An automobile underbody member, such as a suspension member, is ordinarily fabricated in such a manner that a hot-rolled steel plate is formed into steel plate members having prescribed shapes by press forming or the like, and the members are joined by arc welding and then subjected to cationic electrodeposition coating for use.
In the case where a hot-rolled steel plate having a cationic electrodeposition coating undergoes damage on the coating due to chipping by a flying pebble, corrosion may proceed from the damage. Furthermore, on arc welding, an Fe scale is formed due to the heat input of welding on the surface of the base material in the vicinity of the weld bead toe, and the cationic electrodeposition coating may be peeled off along with the Fe scale as the underlayer due to vibration of a running automobile in some cases, in which corrosion of the base material may proceed at the peeled off position.

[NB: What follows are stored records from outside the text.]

(** The loop ends as its last invocation ended; without invocations it
    returns its input, in the state it started from. *)
Lemma threads_last todo i d w log r w' :
  threads todo i d w log r w' ->
  match last log with
  | Some c => outcome c = r /\ after c = w'
  | None => r = Ok d /\ w' = w
  end.
Proof.
  induction 1; simpl; auto.
  destruct log as [|c log]; simpl in *; [destruct IHthreads as [-> ->]; auto|].
  destruct (last (c :: log)) eqn:El; [exact IHthreads|].
  apply last_None in El. discriminate.
Qed.

(** A log of an aborted loop ends with the invocation that raised. *)
Lemma threads_Raise todo i d w log e w' :
  threads todo i d w log (Raise e) w' ->
  exists c, last log = Some c /\ outcome c = Raise e.
Proof.
  intros H. pose proof (threads_last _ _ _ _ _ _ _ H) as Hl.
  destruct (last log) as [c|]; [|destruct Hl; discriminate].
  exists c. tauto.
Qed.
End PipelineFacts.

(** C4, as stated, fails: in the pipeline made of a filter step followed by
    a source step, the filter step is handed [None] and raises
    [TypeError]; [run] raises with it instead of returning the output of
    the last step, and the source step, at position 1, is never
    invoked. *)
Lemma Pipeline_run_may_abort :
  let p := Pipeline_add_step
             (Pipeline_add_step Pipeline_init
                (FilterStep (VStr "age") (VFun age_greater_than_30)))
             (ReadCSVStep (VStr "data.csv")) in
  fst (Pipeline_run (step_class := step_process pandas_stub) p main_world) = Raise TypeError /\
  callee <$> snd (Pipeline_run_log (step_class := step_process pandas_stub) p main_world) = [0%nat] /\
  ~ exists v, fst (Pipeline_run (step_class := step_process pandas_stub) p main_world) = Ok v.
Proof.
  cbv zeta.
  match goal with |- ?r = _ /\ _ => assert (E : r = Raise TypeError) by (vm_compute; reflexivity) end.
  split; [exact E|]. split; [vm_compute; reflexivity|].
  intros [v Hv]. rewrite E in Hv. discriminate.
Qed.

(** C4, amended.  For the pipeline obtained by adding the steps [ss] one
    after the other, [run] invokes [process] on the steps in the order
    they were added, each at most once: the invocation at position [k] of
    the log is the call of the [k]-th step; the first one is handed [None];
    each further one is handed what the one before returned.  When no
    invocation raises, every step has been invoked exactly once and [run]
    returns what the last one returned ([None] when there is no step).
    When an invocation raises, it is the last one: the steps after it are
    not invoked and [run] raises the same error. *)
Theorem Pipeline_run_threads {S : Type} {step_class : PipelineStep S}
    (ss : list S) (w : world) :
  let p := foldl Pipeline_add_step Pipeline_init ss in
  let r := fst (fst (Pipeline_run_log p w)) in
  let w' := snd (fst (Pipeline_run_log p w)) in
  let log := snd (Pipeline_run_log p w) in
  steps p = ss /\
  Pipeline_run p w = (r, w') /\
  threads ss 0 VNone w log r w' /\
  callee <$> log = seq 0 (length log) /\
  (forall k c, log !! k = Some c ->
     exists s, ss !! k = Some s /\ process s (input c) (before c) = (outcome c, after c)) /\
  (forall c, log !! 0%nat = Some c -> input c = VNone) /\
  (forall k c c', log !! k = Some c -> log !! Datatypes.S k = Some c' ->
     outcome c = Ok (input c')) /\
  (forall v, r = Ok v ->
     length log = length ss /\
     match last log with Some c => outcome c = Ok v | None => v = VNone end) /\
  (forall e, r = Raise e ->
     (length log <= length ss)%nat /\
     exists c, last log = Some c /\ outcome c = Raise e).
Proof.
  cbv zeta.
  assert (Hsteps : steps (foldl Pipeline_add_step Pipeline_init ss) = ss)
    by (rewrite steps_add_all; reflexivity).
  unfold Pipeline_run, Pipeline_run_log. rewrite Hsteps.
  pose proof (run_loop_log_threads ss 0 VNone w) as Ht.
  rewrite (run_loop_log_erase ss 0 VNone w).
  destruct (run_loop_log ss 0 VNone w) as [[r w'] log]. simpl in *.
  split; [reflexivity|]. split; [reflexivity|]. split; [exact Ht|].
  split; [eapply threads_callee, Ht|].
  split; [intros k c; eapply threads_process, Ht|].
  split; [intros c Hc; eapply threads_first; eassumption|].
  split; [intros k c c' Hc Hc'; eapply threads_next; eassumption|].
  split.
  - intros v ->. split; [eapply threads_Ok_length, Ht|].
    pose proof (threads_last _ _ _ _ _ _ _ Ht) as Hl.
    destruct (last log); destruct Hl as [Hl _]; congruence.
  - intros e ->. split; [eapply threads_length, Ht|].
    eapply threads_Raise, Ht.
Qed.

(** C5.  A pipeline to which no step has been added returns [None] from
    [run], invokes nothing and leaves the state as it was. *)
Theorem Pipeline_run_empty {S : Type} {step_class : PipelineStep S} (w : world) :
  Pipeline_run (S := S) Pipeline_init w = (Ok VNone, w) /\
  Pipeline_run_log (S := S) Pipeline_init w = (Ok VNone, w, []).
Proof. split; reflexivity. Qed.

Accordingly, it is necessary to design the strength of the automobile underbody member by taking the reduction in thickness due to corrosion into calculation. Specifically, a hot-rolled steel plate having a thickness of from 2 to 3 mm of a steel species having a tensile strength of from 340 to 440 MPa has been frequently used from the standpoint of the collision safety.
According to the demand of further enhancement of the collision safety and weight reduction in recent years, there has been an increasing need of the use of a high-strength steel plate having a strength of 590 MPa or more as a steel plate for an underbody member. Furthermore, enhancement of the rust prevention capability is also demanded for prolonging the lifetime. In recent years, moreover, good ductility and good bending workability have been also demanded for a steel plate for an underbody member from the standpoint of the formability.
PTL 1 describes a high-strength hot-dip galvannealed steel plate excellent in bending property. However, in the case where a zinc-based alloy plated steel plate is subjected to arc welding, the plated layer may be lost due to evaporation particularly in the vicinity of the weld bead toe, which is exposed to a high temperature, and an Fe scale may be formed at that portion. Thus, the problem of the ordinary hot-rolled steel plate mentioned above, i.e., peeled off of the coating along with the Fe scale is likely to occur, is not solved by the use of a zinc-based alloy plated steel plate.
A hot-dip Zn—Al—Mg based alloy plated steel plate has been known as a plated steel plate that has higher corrosion resistance than an ordinary hot-dip galvanized steel plate, and has been applied to various purposes. By using a hot-dip Zn—Al—Mg based alloy plated steel plate as an underbody member, the functions inherent to the Zn—Al—Mg based alloy plating, for example, a film with high protecting capability derived from the plating components is easily formed even in the case where the coating is peeled off along with the Fe scale formed on arc welding, may be exhibited and thus the corrosion resistance in the vicinity of the weld bead toe maybe largely improved in comparison to a member using an ordinary hot-dip galvanized steel plate. However, in the case where a hot-dip Zn—Al—Mg based alloy plated steel plate is welded, there is a problem that liquid metal embrittlement cracking is liable to occur in comparison to an ordinary galvanized steel plate. The liquid metal embrittlement cracking is such a phenomenon that the plated metal in a molten state on the surface of the base material immediately after arc welding penetrates into the crystal grain boundary of the base material, which is applied with a tensile stress, so as to cause cracking of the base material on cooling.
PTL 2 describes a Zn—Al—Mg based alloy plated steel plate improved in resistance to liquid metal embrittlement cracking. However, the plated steel plate described in PTL 2 may not be necessarily satisfactory in bending workability. As a result of investigations made by the present inventors, it is considered that the plated steel plate described in PTL 2 has, as the metal structure of the steel base material, a two-phase structure of ferrite as the main phase and martensite, and improvement of the bending workability may be made difficult since the crystal grain diameters of ferrite and martensite are not sufficiently small.